Special election on recreational marijuana could flip Dawson County from 'red' to 'green'
Voters in Dawson County in eastern Montana are deciding this week whether to reverse the ban on recreational marijuana sales there.
Dawson is one of 28 counties that isn’t planning on allowing recreational sales when they begin on Jan. 1. Voters there rejected the 2020 ballot initiative legalizing adult-use dispensaries.
“It was a huge setback,” said Kaari Fulton, who cultivates and sells medical marijuana at Armadillo Buds in Glendive.
Fulton got licensed in late November 2020 with the hope of also selling recreational products after the passage of initiative 190 legalized them for adults over 21. But under a new state law passed earlier this year, only counties that approved the initiative – or later opted in – would allow sales.
“It really wasn’t heavily opposed [in Dawson County],” Fulton said. The initiative failed in Dawson County 53% to 46% – a difference of 341 votes.
“It is a very, very conservative county also,” she said.
Fulton acknowledges people might have concerns about recreational marijuana; she herself was against allowing medical marijuana in the state when it was up for a vote in 2004.
“I voted against it because I didn’t understand it enough,” she said. Through her work as a massage therapist, she saw the benefits medical marijuana had for some of her clients.
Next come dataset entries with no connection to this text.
(** C2: on the tenant branch the key of the domain lookup is the first
    "/"-separated segment of the request path after the prefix path, and
    when the lookup finds a tenant, that segment is stored on the tenant
    object as its [domain_subfolder]. *)
Theorem tenant_lookup_key (E : Env) (s : State) (p suffix : string) :
  hasattr (request s) "tenant" = false ->
  subfolder_prefix E = Some p ->
  path (request s) = "/" +:+ p +:+ "/" +:+ suffix ->
  let key := PyStr.first_segment "/" suffix in
  let s' := (process_request E s).2 in
  lookups (log s') = (lookups (log s) ++ [EvGetTenant key])%list
  /\ (forall row, domain_rows E key = Some row ->
        heap s'
        = (heap s ++ [<["domain_subfolder" := VStr key]> row])%list
        /\ heap s' !! List.length (heap s) ≫= (.!! "domain_subfolder")
           = Some (VStr key)).
Proof.
  intros Hfresh Hp Hreq key s'. subst key s'.
  destruct (under_prefix E (request s) p suffix Hp Hreq) as [Hon Hsuffix].
  assert (subfolder_of E (request s) = PyStr.first_segment "/" suffix)
    as Hkey by (unfold subfolder_of; by rewrite Hsuffix).
  destruct (domain_rows E (subfolder_of E (request s))) as [row|] eqn:Hrow.
  - destruct (process_request_tenant_found E s Hfresh row Hon Hrow)
      as (e & Hrun & _).
    cbv zeta in Hrun. rewrite Hrun. simpl.
    rewrite lookups_app. simpl. rewrite Hkey in *.
    split; [done|]. intros row' Hrow'.
    assert (row' = row) as -> by congruence.
    split; [done|].
    rewrite lookup_app_r by done.
    rewrite Nat.sub_diag. simpl. apply lookup_insert_eq.
  - rewrite (process_request_tenant_missing E s Hfresh Hon Hrow). simpl.
    rewrite lookups_app. simpl. rewrite Hkey in *.
    split; [done|]. intros row' Hrow'. congruence.
Qed.

Lemma tenant_lookup_key_witness :
  lookups (log (process_request site (incoming "/clients/acme/page/1")).2)
  = [EvGetTenant "acme"]
  /\ heap (process_request site (incoming "/clients/acme/page/1")).2
     = [<["domain_subfolder" := VStr "acme"]>
          {[ "schema_name" := VStr "acme" ]}].
Proof.
  pose proof (tenant_lookup_key site (incoming "/clients/acme/page/1")
                "clients" "acme/page/1" eq_refl eq_refl eq_refl) as [Hkey Hobj].
  split; [exact Hkey | exact (proj1 (Hobj _ eq_refl))].
Defined.

(** C3: [process_request] raises the not-found exception exactly when the
    lookup of the branch taken fails: the public tenant on the public
    branch, the domain on the tenant branch. *)
Theorem process_request_not_found_iff (E : Env) (s : State) :
  (exists msg,
     (process_request E s).1 = Raise (TENANT_NOT_FOUND_EXCEPTION msg))
  <-> hasattr (request s) "tenant" = false
      /\ ((on_tenant_path E (request s) = false
           /\ tenant_rows E (public_schema_name E) = None)
          \/ (on_tenant_path E (request s) = true
              /\ domain_rows E (subfolder_of E (request s)) = None)).
Proof.
  unfold TENANT_NOT_FOUND_EXCEPTION.
  destruct (hasattr (request s) "tenant") eqn:Hfresh.
  - rewrite (process_request_short_circuit E s Hfresh). simpl.
    split; [intros [msg Hmsg]; discriminate | intros [? _]; discriminate].
  - by_path E s Hfresh.
    + split.
      * intros [msg Hmsg].
        destruct He as [-> | (_ & key & ->)]; discriminate.
      * intros [_ [[? _] | [_ ?]]]; discriminate.
    + split; [intros _ | intros _; eauto].
      split; [done | right; done].
    + split; [intros [msg Hmsg]; discriminate |].
      intros [_ [[_ ?] | [? _]]]; discriminate.
    + split; [intros _ | intros _; eauto].
      split; [done | left; done].
Qed.

Lemma process_request_not_found_iff_witness :
  (process_request site (incoming "/clients/nobody/")).1
  = Raise (Http404 ("No tenant for subfolder " +:+ PyStr.dq
                    +:+ "example.com" +:+ PyStr.dq))
  /\ exists msg,
       (process_request site (incoming "/clients/nobody/")).1
       = Raise (TENANT_NOT_FOUND_EXCEPTION msg).
Proof.
  split; [reflexivity|].
  apply (proj2 (process_request_not_found_iff site
                  (incoming "/clients/nobody/"))).
  split; [reflexivity | right; split; reflexivity].
Defined.

(** C4: on a tenant path whose domain lookup succeeds, routing is not
    configured. The request "/clients/acme/page" reaches
    [get_tenant_urlconf], whose class statement names the unbound
    [ModuleType]: [process_request] ends in [NameError], [request.urlconf]
    is not assigned and no urlconf is installed for the thread. *)
Theorem tenant_urlconf_NameError :
  let s := incoming "/clients/acme/page" in
  on_tenant_path site (request s) = true
  /\ domain_rows site (subfolder_of site (request s))
     = Some {[ "schema_name" := VStr "acme" ]}
  /\ (process_request site s).1 = Raise (NameError "ModuleType")
  /\ extra (request (process_request site s).2) !! "urlconf" = None
  /\ urlconf_override (urls (process_request site s).2) = None
  /\ (get_tenant_urlconf site 0
        {| request := request s;
           heap := [ {[ "schema_name" := VStr "acme";
                        "domain_subfolder" := VStr "acme" ]} ];
           connection_tenant := connection_tenant s;
           urls := urls s; log := [] |}).1
     = Raise (NameError "ModuleType").
Proof. repeat split; vm_compute; reflexivity. Qed.

(** C5, as stated, fails on a request another middleware has resolved:
    [process_request] returns without raising, [request.tenant] is the
    tenant object 0, and the connection stays on the public schema. *)
Lemma short_circuit_keeps_connection :
  let s := resolved_upstream "/clients/acme/page" in
  (process_request site s).1 = Ok tt
  /\ extra (request (process_request site s).2) !! "tenant" = Some (VRef 0)
  /\ connection_tenant (process_request site s).2 = FakeTenant "public"
  /\ connection_tenant (process_request site s).2 <> TenantRef 0.
Proof. repeat split; vm_compute; [reflexivity.. | discriminate]. Qed.

(** C5, amended: for every request without tenant attribute that
    [process_request] completes without raising, the connection ends up on
    the tenant assigned to [request.tenant]: [set_schema_to_public] is
    called first, then the tenant is assigned to [request.tenant] and
    [set_tenant] is called with it. *)
Theorem connection_follows_request_tenant (E : Env) (s : State) :
  hasattr (request s) "tenant" = false ->
  (process_request E s).1 = Ok tt ->
  let s' := (process_request E s).2 in
  exists tenant before after,
    extra (request s') !! "tenant" = Some (VRef tenant)
    /\ connection_tenant s' = TenantRef tenant
    /\ log s'
       = (log s ++ [EvSetSchemaToPublic] ++ before
            ++ [EvSetattrRequest "tenant" (VRef tenant); EvSetTenant tenant]
            ++ after)%list.
Proof.
  intros Hfresh. by_path E s Hfresh; intros Hok; try discriminate.
  eexists _, [_; _; _], [_]. simpl.
  split; [apply lookup_insert_eq | split; reflexivity].
Qed.

Lemma connection_follows_request_tenant_witness :
  exists tenant before after,
    extra (request (process_request site (incoming "/about/")).2) !! "tenant"
    = Some (VRef tenant)
    /\ connection_tenant (process_request site (incoming "/about/")).2
       = TenantRef tenant
    /\ log (process_request site (incoming "/about/")).2
       = ([] ++ [EvSetSchemaToPublic] ++ before
            ++ [EvSetattrRequest "tenant" (VRef tenant); EvSetTenant tenant]
            ++ after)%list.
Proof.
  exact (connection_follows_request_tenant site (incoming "/about/")
           eq_refl eq_refl).
Defined.
(** * launch-control: the voice-gated audio receiver

    A shallow embedding of [agent_framework/audio/receiver.py] and
    [agent_framework/audio/transcription.py].

    Conventions of the embedding.
    - Python [float]s are exact rationals ([Q]); [int]s are [Z].
    - An audio block ([indata], one channel) is the list of its samples;
      [np.concatenate] of blocks is list concatenation.
    - [np.sqrt] has no rational value in general, so the RMS of a block is
      kept as the mean square under a formal root; the two comparisons the
      receiver makes with the threshold are decided on squares.
    - The receiver object is a record; a method is a function from the
      record to the updated record, or to a raised exception.
    - The logger and the result sink are recorded as lists of what they
      received, in order.
    - [asyncio.Queue] is the list of the items inside it; the [put] tasks
      handed to [loop.call_soon_threadsafe] and not yet completed are the
      list [scheduled]. *)

From Stdlib Require Import String Ascii.
From Stdlib Require Import List ZArith QArith Qround Bool Lia Lqa.
Import ListNotations.

(** ** Exceptions and fallible calls *)

Inductive ExcKind :=
| ZeroDivisionError
| ValueError
| RuntimeError
| IndexError
| KeyError
| AttributeError
| OtherException.

(** Instances of [Exception] (what [except Exception] catches). *)
Record Exception := Exc { exc_kind : ExcKind; exc_msg : string }.

Inductive result (A : Type) :=
| Ok (a : A)
| Raised (e : Exception).
Arguments Ok {A} a.
Arguments Raised {A} e.

Definition bind {A B : Type} (r : result A) (k : A -> result B) : result B :=
  match r with
  | Ok a => k a
  | Raised e => Raised e
  end.

Notation "x <- r ;; k" := (bind r (fun x => k))
  (at level 61, r at next level, right associativity).

(** ** Audio blocks and their energy *)

Definition ndarray := list Q.

Definition square_sum (x : ndarray) : Q :=
  fold_right (fun a acc => a * a + acc)%Q 0%Q x.

(** [np.sqrt(np.mean(np.square(indata)))]: [Sqrt m] stands for the root of
    the mean square [m]; the mean of an empty block is [nan]. *)
Inductive rms_value :=
| NaN
| Sqrt (m : Q).

Definition rms_of (indata : ndarray) : rms_value :=
  match indata with
  | [] => NaN
  | _ => Sqrt (square_sum indata / inject_Z (Z.of_nat (length indata)))
  end.

(** [rms > thr]: false on [nan]; a root is never negative. *)
Definition rms_gt (r : rms_value) (thr : Q) : bool :=
  match r with
  | NaN => false
  | Sqrt m => if Qle_bool 0 thr then negb (Qle_bool m (thr * thr)) else true
  end.

(** [rms <= thr]: false on [nan]. *)
Definition rms_le (r : rms_value) (thr : Q) : bool :=
  match r with
  | NaN => false
  | Sqrt m => if Qle_bool 0 thr then Qle_bool m (thr * thr) else false
  end.

(** [int(x)] of a float: truncation toward zero. *)
Definition int_of_float (x : Q) : Z := Z.quot (Qnum x) (Zpos (Qden x)).
(** * SpeakPro: the resilient AI-call orchestration core

    A shallow embedding of the service layer of the repository:
    credential resolution ([getApiKey]), the sliding-window rate governor
    ([waitForRateLimit]), the model fallback orchestrator
    ([callWithModelFallback]), the rubric normalizer inside
    [evaluatePresentation] and the PCM decoder ([decodeAudioData]).

    The repository holds two generations of the service file.  The one with
    the rate governor and the not-found short-circuit (chain
    gemini-2.5-flash-lite, gemini-2.5-flash; backoff from 3000 ms, doubled)
    is embedded in [Module RateLimited]; the one with the gemini-1.5 chain
    (backoff from 1500 ms, times 2.5) is embedded in [Module Basic].  The
    normalizer and the decoder are the same in both.

    Strings stand as the bytes of their UTF-8 encoding.  Numbers are the
    rationals that binary64 numbers are, with NaN and the infinities; the
    normalizer computes with the rounding of the machine.

    Asynchronous code is read as state passing over a [World] that holds
    the clock, the [requestTimestamps] array and a trace; an [await] on a
    timer moves the clock.  The interleaving of several callers of the rate
    governor is a step function of its own, [Governor.step].

    Around the service layer the file embeds the generation of the service
    file that has a plain retry loop ([callWithRetry], [Module Retry]), the
    requests for the illustration and the script ([Module Generation]) and
    the component that calls the services: its state and handlers
    ([Module App]) and the WAV file it makes of the teacher's voice
    ([Module Wav]). *)

From Stdlib Require Import ZArith QArith Qround Qpower Qabs String Ascii List Lia Lqa.
From Stdlib Require Floats.
From Stdlib.Strings Require Import Byte.
From stdpp Require Import gmap strings list pretty sorting.

Local Open Scope Z_scope.

(** ** JavaScript strings

    A string stands as the bytes of its UTF-8 encoding.  [trim] strips the
    code points of the ECMAScript classes WhiteSpace and LineTerminator from
    both ends. *)

(** The UTF-8 encoding of a code point of the basic multilingual plane. *)
Definition utf8 (codePoint : N) : string :=
  if (codePoint <? 128)%N then
    String (ascii_of_N codePoint) EmptyString
  else if (codePoint <? 2048)%N then
    String (ascii_of_N (192 + codePoint / 64))
      (String (ascii_of_N (128 + codePoint mod 64)) EmptyString)
  else
    String (ascii_of_N (224 + codePoint / 4096))
      (String (ascii_of_N (128 + (codePoint / 64) mod 64))
         (String (ascii_of_N (128 + codePoint mod 64)) EmptyString)).

(** U+0009 to U+000D, U+0020, U+00A0, U+1680, U+2000 to U+200A, U+2028,
    U+2029, U+202F, U+205F, U+3000 and U+FEFF. *)
Definition whiteSpaceCodePoints : list N :=
  [9; 10; 11; 12; 13; 32; 160; 5760;
   8192; 8193; 8194; 8195; 8196; 8197; 8198; 8199; 8200; 8201; 8202;
   8232; 8233; 8239; 8287; 12288; 65279]%N.

Definition whiteSpace : list string := utf8 <$> whiteSpaceCodePoints.

(** What follows [p] in [s], when [s] begins with [p]. *)
Fixpoint stripPrefix (p s : string) : option string :=
  match p, s with
  | EmptyString, _ => Some s
  | String a p', String b s' => if Ascii.eqb a b then stripPrefix p' s' else None
  | String _ _, EmptyString => None
  end.

(** What follows the first character of [s], when that is one of [chars]. *)
Fixpoint stripAny (chars : list string) (s : string) : option string :=
  match chars with
  | [] => None
  | p :: others =>
      match stripPrefix p s with
      | Some rest => Some rest
      | None => stripAny others s
      end
  end.

(** [s] without the characters of [chars] it begins with; [fuel] bounds
    their number. *)
Fixpoint dropLeading (chars : list string) (fuel : nat) (s : string) : string :=
  match fuel with
  | O => s
  | S fuel' =>
      match stripAny chars s with
      | Some rest => dropLeading chars fuel' rest
      | None => s
      end
  end.

(** [s.trimStart()]: a string has no more white-space characters than
    bytes. *)
Definition trimStart (s : string) : string :=
  dropLeading whiteSpace (String.length s) s.

(** [s.trimEnd()]: the same from the other end, on the reversed bytes. *)
Definition trimEnd (s : string) : string :=
  String.rev (dropLeading (String.rev <$> whiteSpace) (String.length s) (String.rev s)).

(** [s.trim()] *)
Definition trim (s : string) : string := trimEnd (trimStart s).

(** [s] in a boolean position: the empty string is falsy. *)
Definition nonEmpty (s : string) : bool :=
  match s with EmptyString => false | String _ _ => true end.

(** A value of type [string | null | undefined] in a boolean position. *)
Definition truthyStr (o : option string) : bool :=
  match o with Some s => nonEmpty s | None => false end.

(** [a || b] on [string | undefined]. *)
Definition orStr (a b : option string) : option string :=
  if truthyStr a then a else b.

(** Results of fallible code: a returned value or a thrown one. *)
Inductive result (A E : Type) : Type :=
| Ok (a : A)
| Throw (e : E).
Arguments Ok {A E} a.
Arguments Throw {A E} e.

(** ** Credential resolver *)

(** What [getApiKey] reads: the [speakpro_api_key] entry of localStorage
    ([getItem] gives [null] when absent) and the two environment values. *)
Record KeySources : Type := {
  stored_speakpro_api_key : option string;
  env_API_KEY : option string;
  env_GEMINI_API_KEY : option string
}.

Definition missingKeyMessage : string :=
  "⚠️ Chưa có API Key! Vào Settings (⚙️) để nhập key.".

(** [userKey && userKey.trim()] then [return userKey.trim()]. *)
Definition usable (k : option string) : option string :=
  match k with
  | Some s => if nonEmpty s && nonEmpty (trim s) then Some (trim s) else None
  | None => None
  end.

(** ** JavaScript numbers and parsed JSON values

    A number is NaN, an infinity or a finite value, held as the rational it
    is.  [num_mul], [num_div] and [num_add] are the exact operations;
    [fmul], [fdiv] and [fadd] round their result to binary64 as the machine
    does, and are what the normalizer computes with.  The decoder and the
    WAV writer divide and multiply by 32768 and 32767 only, which is exact
    on the samples they handle, and keep the exact operations.  The sign of
    zero is not part of the model. *)

Inductive Num : Type :=
| NaN
| Infinity (negative : bool)
| Finite (q : Q).

Definition negativeQ (q : Q) : bool := Qle_bool q 0 && negb (Qeq_bool q 0).

Definition num_mul (a b : Num) : Num :=
  match a, b with
  | NaN, _ | _, NaN => NaN
  | Infinity s, Infinity s' => Infinity (xorb s s')
  | Infinity s, Finite q | Finite q, Infinity s =>
      if Qeq_bool q 0 then NaN else Infinity (xorb s (negativeQ q))
  | Finite p, Finite q => Finite (p * q)
  end.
It’s why she opened Armadillo Buds, and why she wants Dawson County to expand legalization to recreational sales.
Fulton circulated a petition this fall to get the county to opt into the state’s recreational marijuana program. She collected nearly 1,400 signatures, enough to trigger a special election.
Ballots went out earlier this month for the all-mail election. Voters are asked to decide two questions: Whether to approve the sale of marijuana at medical, adult-use and combined-use marijuana dispensaries; and whether to impose a local 3% tax on all marijuana sales effective April 2, 2022.
Fulton said she’s optimistic the county will flip green.
“It’s just like anything new,” she said. “It’s really hard to understand it, until you start learning about it.”
Ballots need to be returned by Thursday and will be canvassed the following week. If Dawson County voters pass the referendum, Fulton will still have to wait 18 months to get licensed for a recreational business, but in the meantime will still provide medical products. The Montana law passed this spring limits license applications to existing medical marijuana providers – meaning those licensed before Nov. 3, 2020. Fulton got her license 27 days after the newly established cutoff.
“Not being a prior provider for medical, and a red county,” Fulton said, “it was a double whammy.”
If this month’s ballot initiative fails, though, Fulton and owners of other medical dispensaries in red counties that missed that crucial cutoff date will have to cease operations after Dec. 31.
“The only thing we could do as a family and a business is move to a green county,” she said.